A Phase 2 trial of the drug revealed normalized levels of glial fibrillary acidic protein in FTD patients; typically, higher levels of this protein is associated with faster rates of brain atrophy in FTD.
Athira Pharma Inc.
Athira Pharma Inc. (NASDAQ: ATHA) is developing a platform to support the discovery of treatments for various neurological diseases and conditions, including multiple NDDs. The lead candidate in the company's pipeline is fosgonimeton, which is currently in clinical trials to treat Lewy body dementia (LBD), Parkinson's and Alzheimer's.
The drug candidate is currently in Phase 2 and 3 trials to treat Alzheimer's and in Phase 2 trials for Parkinson's disease, dementia and LBD. Athira is also developing ATH-1020 for neuropathic pain and NDDs and ATH-1105 to treat ALS.
Coya Therapeutics Inc.
Coya Therapeutics Inc. (NASDAQ: COYA) develops treatments that target regulatory T cells, or Tregs, to treat Alzheimer's and ALS. The company has linked dysfunctional Tregs with inflammation in the brain, implicated in multiple NDDs.
In an open-label study of COYA 301, an investigational low-dose interleukin-2 (IL-2) designed to reduce inflammation, COYA 301 increased Treg function while halting cognitive decline in Alzheimer's patients. The topline results from a randomized, double-blind, Phase 2 study with low-dose IL-2 should be released in summer 2024. A proof-of-concept, open-label study in ALS patients revealed that COYA 302 significantly improved Treg function.
COYA 302 combines COYA 301 with a proprietary formulation of abatacept, a drug sold under the brand name Orencia to treat rheumatoid arthritis and other autoimmune diseases. Over 48 weeks, the COYA 302 study found no decline or minimal decline in ALS symptoms, as measured on one scale commonly used to measure the severity of ALS symptoms. The company plans a randomized, double-blind, Phase 2 trial in the first half of 2024.

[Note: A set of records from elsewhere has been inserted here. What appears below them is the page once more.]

(** The [try] block completes exactly when the remote call succeeds. *)
Lemma translateText_try_outcome :
  match TranslationService.translateText_try net req with
  | Normal _ => call_succeeds net = true
  | Throw _ => call_succeeds net = false
  end.
Proof.
  unfold call_succeeds.
  destruct (url_built net) eqn:Hurl.
  - destruct (url_built_true Hurl) as [apiKey [Hkey Hurl']].
    unfold TranslationService.translateText_try.
    rewrite Hkey. cbn [bind]. rewrite Hurl'. cbn [bind andb].
    destruct (api_fetch net) as [|status [data|]]; try reflexivity;
      destruct (ok status); cbn; try reflexivity.
    pose proof (candidate_text_readable data) as H.
    destruct (TranslationService.candidate_text data); exact H.
  - destruct (url_built_false Hurl) as [e ->]. reflexivity.
Qed.

Lemma delivers_translateText_try (data : json) :
  delivers net data ->
  TranslationService.translateText_try net req
  = (candidate <- TranslationService.candidate_text data ;;
     Normal {| translatedText :=
                 match candidate with
                 | Some t => string_or t (req_text req)
                 | None => req_text req
                 end;
               confidence := 19 # 20 |}).
Proof.
  intros [Hurl [status [Hfetch Hok]]].
  destruct (url_built_true Hurl) as [apiKey [Hkey Hurl']].
  unfold TranslationService.translateText_try.
  rewrite Hkey. cbn [bind]. rewrite Hurl'. cbn [bind].
  rewrite Hfetch, Hok. reflexivity.
Qed.

End Translator.

(** C5, evaluated: when the remote call succeeds at the transport level
    (the URL could be built, the endpoint answers with a status that is OK
    and a body that parses), what the translator returns depends on what
    the response holds at [candidates[0].content.parts[0].text].  A
    string that is not blank comes back trimmed, with confidence 0.95.
    Nothing there (the path is undefined or [null]) or a blank string
    gives the original text, still with confidence 0.95 and not with 0.
    Only a body that is [null] or a text that is not a string gives the
    original text with confidence 0, through the [catch] block. *)
Theorem unusable_response_keeps_success_confidence
  (net : network) (req : TranslationRequest) (data : json) :
  delivers net data ->
  TranslationService.translateText net req
  = if is_null data
    then {| translatedText := req_text req; confidence := 0 |}
    else
      match candidate data with
      | Some (JStr s) =>
          {| translatedText := if blank s then req_text req else trim s;
             confidence := 19 # 20 |}
      | None | Some JNull =>
          {| translatedText := req_text req; confidence := 19 # 20 |}
      | Some _ => {| translatedText := req_text req; confidence := 0 |}
      end.
Proof.
  intros H. unfold TranslationService.translateText.
  rewrite (delivers_translateText_try net req data H), candidate_text_path.
  destruct (is_null data); [reflexivity|].
  unfold opt_trim.
  destruct (candidate data) as [[| | |s| |]|]; try reflexivity.
  cbn [bind]. unfold string_or. rewrite truthy_trim.
  now destruct (blank s).
Qed.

Investing in biotechs targeting NDDs
Recently, many biotech stocks have soared following promising results from clinical trials. Unfortunately, the sector can sometimes be extremely volatile, requiring investors to invest carefully.
However, what's interesting about investing in biotech companies is that they allow investors to support the battle against the specific neurodegenerative disease(s) they want to help fight. After all, most investors know at least one person who suffers or has suffered from one of these devastating illnesses.
With some due diligence and close attention to individual stocks in the biotech sector, investors may be able to uncover companies that are not only long-term winners but can also help treat the illnesses they are most concerned about.
Ari Zoldan is CEO of Quantum Media Group LLC, and Coya Therapeutics is a client of Quantum Media Group.